Ore 18:00 Filippo Rubè muore tragicamente, non è una sorpresa anche perché preannunciato dalla quarta di copertina, ma io ho il cuore gonfio per il modo in cui il personaggio arriva a questo epilogo. Finché avrò 100 anni continuerò a leggere romanzi di formazione anzi di “de-formazione” come in questo caso. Tema piuttosto sfruttato nel “canone siciliano”: giovane borghese con aspirazioni intellettuali approda al Continente animato da ambizioni smodate e si schianta contro la disillusione dell’Italia degli anni Venti, rimanendo un uomo mancato. Per quello che ho letto in giro, questo è stato un libro dimenticato e molto criticato in Italia, per un riflesso corporativo: Borgese era un critico letterario ergo la sua scrittura era troppo intellettualizzata e cervellotica e anche per un discutibile accostamento del personaggio a quelli dei romanzi dannunziani. Non appena tradotto in Francia sembra sia stato collocato dalla critica transalpina tra i libri fondamentali della letteratura italiana del ‘900 e un precursore del Neorealismo. L’ho scoperto dal libretto: 100 romanzi italiani del ‘900 di Giovanni Raboni e da alcune citazioni a denti stretti di Leonardo Sciascia, ottimo consiglio.

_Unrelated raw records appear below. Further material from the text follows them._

(** X2.  [delete] on a session that has not been destroyed, whatever its
    state, releases the session object, its mutex, its slot and the
    engine's parser, and leaves every other object of the heap, the
    pending exception and the trace as they were. *)
Theorem delete_releases_the_session
    (w : World) (this : Z) (s : TSParserInternal) (tok : Z) (e : TSParser) :
  live w this s tok e ->
  exists w' : World,
    Native_delete this w = Return tt w'
    /\ heap w' !! this = None
    /\ heap w' !! cancellation_flag_mutex s = None
    /\ heap w' !! cancellation_flag s = None
    /\ heap w' !! parser s = None
    /\ (forall k : Z,
          k <> this -> k <> cancellation_flag_mutex s ->
          k <> cancellation_flag s -> k <> parser s ->
          heap w' !! k = heap w !! k)
    /\ pending w' = pending w /\ trace w' = trace w.
Proof.
  intros L. exists (deleted w this s).
  split; [eapply delete_live; exact L|].
  repeat split; try reflexivity.
  - rewrite deleted_lookup. case_decide; [reflexivity|tauto].
  - rewrite deleted_lookup. case_decide; [reflexivity|tauto].
  - rewrite deleted_lookup. case_decide; [reflexivity|tauto].
  - rewrite deleted_lookup. case_decide; [reflexivity|tauto].
  - intros k N1 N2 N3 N4. rewrite deleted_lookup.
    case_decide as D; [|reflexivity]. exfalso. tauto.
Qed.

(** X4.  [delete] during a round: the destructor does not look at the
    slot, so the storage of the installed token is not released (it stays
    allocated, with its value), while the slot that pointed to it and the
    engine's parser the round is using are released. *)
Theorem delete_in_active_round_leaks_token
    (w : World) (this : Z) (s : TSParserInternal) (tok : Z) (v : option Z) :
  parsing w this s tok v ->
  exists w' : World,
    Native_delete this w = Return tt w'
    /\ heap w' !! tok = Some (Flag v)
    /\ heap w' !! cancellation_flag s = None
    /\ heap w' !! parser s = None
    /\ heap w' !! this = None.
Proof.
  intros (Htok & L & Hv). exists (deleted w this s).
  split; [eapply delete_live; exact L|].
  destruct (token_distinct _ _ _ _ _ _ _ L Hv) as (N1 & N2 & N3 & N4).
  repeat split.
  - rewrite deleted_lookup. case_decide as D; [exfalso; tauto|exact Hv].
  - rewrite deleted_lookup. case_decide; [reflexivity|tauto].
  - rewrite deleted_lookup. case_decide; [reflexivity|tauto].
  - rewrite deleted_lookup. case_decide; [reflexivity|tauto].
Qed.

L'ho letto per l'università e devo dire che non è stata una brutta lettura. Mi piacevano molto i livelli di introspezione, ma non siamo ai livelli di Svevo... Mi è sembrato un po' a metà tra la carica grottesca di Pirandello e lo scavo psicologico di Svevo. Peccato che i personaggi mi siano sembrati tutti odiosi :/
Il romanzo di un inetto, non sfigura di fianco ai più noti lavori di Tozzi, Svevo e Pirandello. In alcuni passaggi lo scrittore cede al critico e la letteratura diventa raffinato, ancorché pesante, mestiere.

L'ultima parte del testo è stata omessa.